__PROMPT__. Go through the entries below and copy each line containing the word "unfold".

__GIVEN ENTRIES__.
(* ===== verification/RegistryProps.v ===== *)
(** Properties of the registry: what loading the provisioning document
    establishes, whatever the document. *)
From S2P Require Import Prelude Json Registry.

Lemma read_int_range o key d lo hi v :
  d_exact lo = true → d_exact hi = true → read_int o key d lo hi = Some v → v = d ∨ lo ≤ v ≤ hi.
Proof.
  intros Hlo Hhi. unfold read_int. destruct (cJSON_GetObjectItemCaseSensitive o key); [|intros [= <-]; by left].
  destruct (_ || _) eqn:E; [done|]. intros [= <-]. right.
  rewrite !orb_false_iff, !negb_false_iff in E. destruct E as ((((_ & _) & Hint) & H1) & H2). by apply d_range.
Qed.

Lemma copy_string_len o key n s : (0 < n)%nat → copy_string o key n = Some s → (str_len s < n)%nat.
Proof.
  intros Hn. unfold copy_string. destruct (cJSON_GetObjectItemCaseSensitive o key) as [[]|]; try done.
  - destruct (_ <=? _)%nat eqn:E; [done|]. intros [= <-]. by apply Nat.leb_gt.
  - intros [= <-]. done.
Qed.

(** A machine as the loader makes it: well formed, nothing reserved. *)
Definition loaded_ok (l : Registry) : Prop := reg_ok l ∧ ∀ m, m ∈ l → m_reserved m = res0.

Lemma registry_contains_false id l : registry_contains id l = false → id ∉ m_id <$> l.
Proof.
  intros H Hin. apply list_elem_of_fmap in Hin as (m & -> & Hm). apply not_true_iff_false in H. apply H.
  apply existsb_exists. exists m. split; [by apply list_elem_of_In|apply String.eqb_refl].
Qed.

Lemma loaded_append l m :
  loaded_ok l → machine_wf m → m_reserved m = res0 → registry_contains (m_id m) l = false →
  (MAX_MACHINES <=? Z.of_nat (length l)) = false → loaded_ok (l ++ [m]).
Proof.
  intros [Hok Hr] Hwf H0 Hc Hl. bool_prop. split.
  - apply append_ok; try done. by apply registry_contains_false.
  - intros x [Hx| ->%list_elem_of_singleton]%elem_of_app; auto.
Qed.

Lemma or_zero_range o key d lo hi :
  d_exact lo = true → d_exact hi = true → is_Some (read_int o key d lo hi) →
  or_zero (read_int o key d lo hi) = d ∨ lo ≤ or_zero (read_int o key d lo hi) ≤ hi.
Proof. intros Hlo Hhi [v Hv]. rewrite Hv. simpl. by eapply read_int_range. Qed.

Lemma or_empty_len o key n : (0 < n)%nat → (str_len (or_empty (copy_string o key n)) < n)%nat.
Proof.
  intros Hn. destruct (copy_string o key n) eqn:E; [by eapply copy_string_len|done].
Qed.

Lemma load_machine_wf l v m : load_machine l v = (m, false) → machine_wf m ∧ m_reserved m = res0 ∧ registry_contains (m_id m) l = false.
Proof.
  unfold load_machine. set (type := match _ with Some _ => _ | None => _ end). intros [= <- Hskip].
  rewrite !orb_false_iff, !negb_false_iff in Hskip.
  repeat match goal with H : _ ∧ _ |- _ => destruct H end. simpl in *.
  bool_prop.
  repeat match goal with H : bool_decide _ = true |- _ => apply bool_decide_eq_true in H end.
  repeat match goal with H : is_Some (read_int _ _ _ _ _) |- _ => apply or_zero_range in H; [|by vm_compute..] end. split; [|done]. split; simpl.
  - by apply str_nonempty_spec.
  - apply or_empty_len. lia.
  - lia.
  - res_solve.
  - res_solve.
  - res_solve.
  - res_solve.
Qed.

Lemma load_machines_ok ms l : loaded_ok l → loaded_ok (load_machines ms l).
Proof.
  revert l. induction ms as [|v ms IH]; intros l Hok; [done|]; cbn [load_machines load_pools].
  destruct (MAX_MACHINES <=? Z.of_nat (length l)) eqn:Hl; [done|].
  destruct (load_machine l v) as [m skip] eqn:E. apply IH. destruct skip; [done|].
  apply load_machine_wf in E as (Hwf & H0 & Hc). by apply loaded_append.
Qed.

Lemma parse_pool_ok p pool :
  parse_pool p = Some pool → p_prefix pool ≠ "" ∧ 1 ≤ r_cores (p_res pool) ∧ res_bounded (p_res pool).
Proof.
  unfold parse_pool. destruct (_ || _); [done|]. destruct (_ || _) eqn:E; [done|].
  rewrite !orb_false_iff, !negb_false_iff in E. assert (str_nonempty (valuestring (cJSON_GetObjectItemCaseSensitive p "id_prefix")) = true) as Hne by tauto.
  clear E. destruct (_ || _); [done|].
  destruct (read_int p "cores" 0 1 10000) as [c|] eqn:Ec; [|done].
  destruct (read_int p "gpu_count" 0 0 1000) as [g|] eqn:Eg; [|done].
  destruct (read_int p "ram_mb" 0 0 10000000) as [r|] eqn:Er; [|done].
  destruct (read_int p "disk_mb" 0 0 10000000) as [d|] eqn:Ed; [|done].
  apply read_int_range in Ec; [|by vm_compute..]. apply read_int_range in Eg; [|by vm_compute..].
  apply read_int_range in Er; [|by vm_compute..]. apply read_int_range in Ed; [|by vm_compute..].
  destruct (c <? 1) eqn:Hc; [done|]. bool_prop.
  assert (∀ s t h i b, Some (mkPool (valuestring (cJSON_GetObjectItemCaseSensitive p "id_prefix")) s t h i (mkRes c g r d) b) = Some pool →
    p_prefix pool ≠ "" ∧ 1 ≤ r_cores (p_res pool) ∧ res_bounded (p_res pool)) as Hfin.
  { intros ? ? ? ? ? [= <-]. simpl. split; [by apply str_nonempty_spec|]. split; [lia|res_solve]. }
  repeat case_match; try done; apply Hfin.
Qed.

Lemma pool_machine_wf pool w i :
  p_prefix pool ≠ "" → 1 ≤ r_cores (p_res pool) → res_bounded (p_res pool) →
  machine_wf (pool_machine pool w i) ∧ m_reserved (pool_machine pool w i) = res0.
Proof.
  intros Hp Hc Hb. split; [|done]. destruct pool as [prefix ? ? ? ? res ?]. split; simpl in *.
  - by destruct prefix.
  - apply cbuf_len. lia.
  - done.
  - done.
  - res_solve.
  - res_solve.
  - res_solve.
Qed.

Lemma expand_pool_ok pool w n i l :
  p_prefix pool ≠ "" → 1 ≤ r_cores (p_res pool) → res_bounded (p_res pool) → loaded_ok l → loaded_ok (expand_pool pool w n i l).
Proof.
  intros Hp Hc Hb. revert i l. induction n as [|n IH]; intros i l Hok; cbn [expand_pool]; [done|].
  destruct (MAX_MACHINES <=? Z.of_nat (length l)) eqn:Hl; [done|]. apply IH.
  destruct (_ || registry_contains _ _) eqn:E; [done|]. apply orb_false_iff in E as [_ E].
  destruct (pool_machine_wf pool w i Hp Hc Hb). by apply loaded_append.
Qed.

Lemma load_pools_ok ps l : loaded_ok l → loaded_ok (load_pools ps l).
Proof.
  revert l. induction ps as [|p ps IH]; intros l Hok; [done|]; cbn [load_machines load_pools]. destruct (_ <=? _); [done|].
  destruct (parse_pool p) as [pool|] eqn:E; [|by apply IH]. apply parse_pool_ok in E as (? & ? & ?).
  by apply IH, expand_pool_ok.
Qed.

(** ** Property *)

(** Loading the provisioning document establishes the registry's
    invariant, whatever the file and however it parses: the result is -1 and
    the table is as it was, or it is the number of machines, and then
    identifiers are unique, every machine has its totals, minimums and
    identifier in range with minimums within totals, there are at most 1024,
    and nothing is reserved. *)
Theorem registry_load_establishes_invariant (parse : string → option cJSON) (file : option string) (l : Registry) :
  let '(n, l') := registry_load parse file l in
  n = -1 ∧ l' = l ∨
  n = Z.of_nat (length l') ∧ reg_ok l' ∧ ∀ m, m ∈ l' → m_reserved m = res0.
Proof.
  unfold registry_load. destruct file as [buf|]; [|by left]. cbv zeta. destruct (_ || _); [by left|].
  destruct (parse buf) as [root|]; [|by left]. destruct (negb _); [by left|]. right. split; [done|].
  apply load_pools_ok, load_machines_ok. split; [|set_solver]. split; [set_solver|constructor|done].
Qed.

__SOLUTION TO THIS PROBLEM__.
  intros Hlo Hhi. unfold read_int. destruct (cJSON_GetObjectItemCaseSensitive o key); [|intros [= <-]; by left].
  intros Hn. unfold copy_string. destruct (cJSON_GetObjectItemCaseSensitive o key) as [[]|]; try done.
  unfold load_machine. set (type := match _ with Some _ => _ | None => _ end). intros [= <- Hskip].
  unfold parse_pool. destruct (_ || _); [done|]. destruct (_ || _) eqn:E; [done|].
  unfold registry_load. destruct file as [buf|]; [|by left]. cbv zeta. destruct (_ || _); [by left|].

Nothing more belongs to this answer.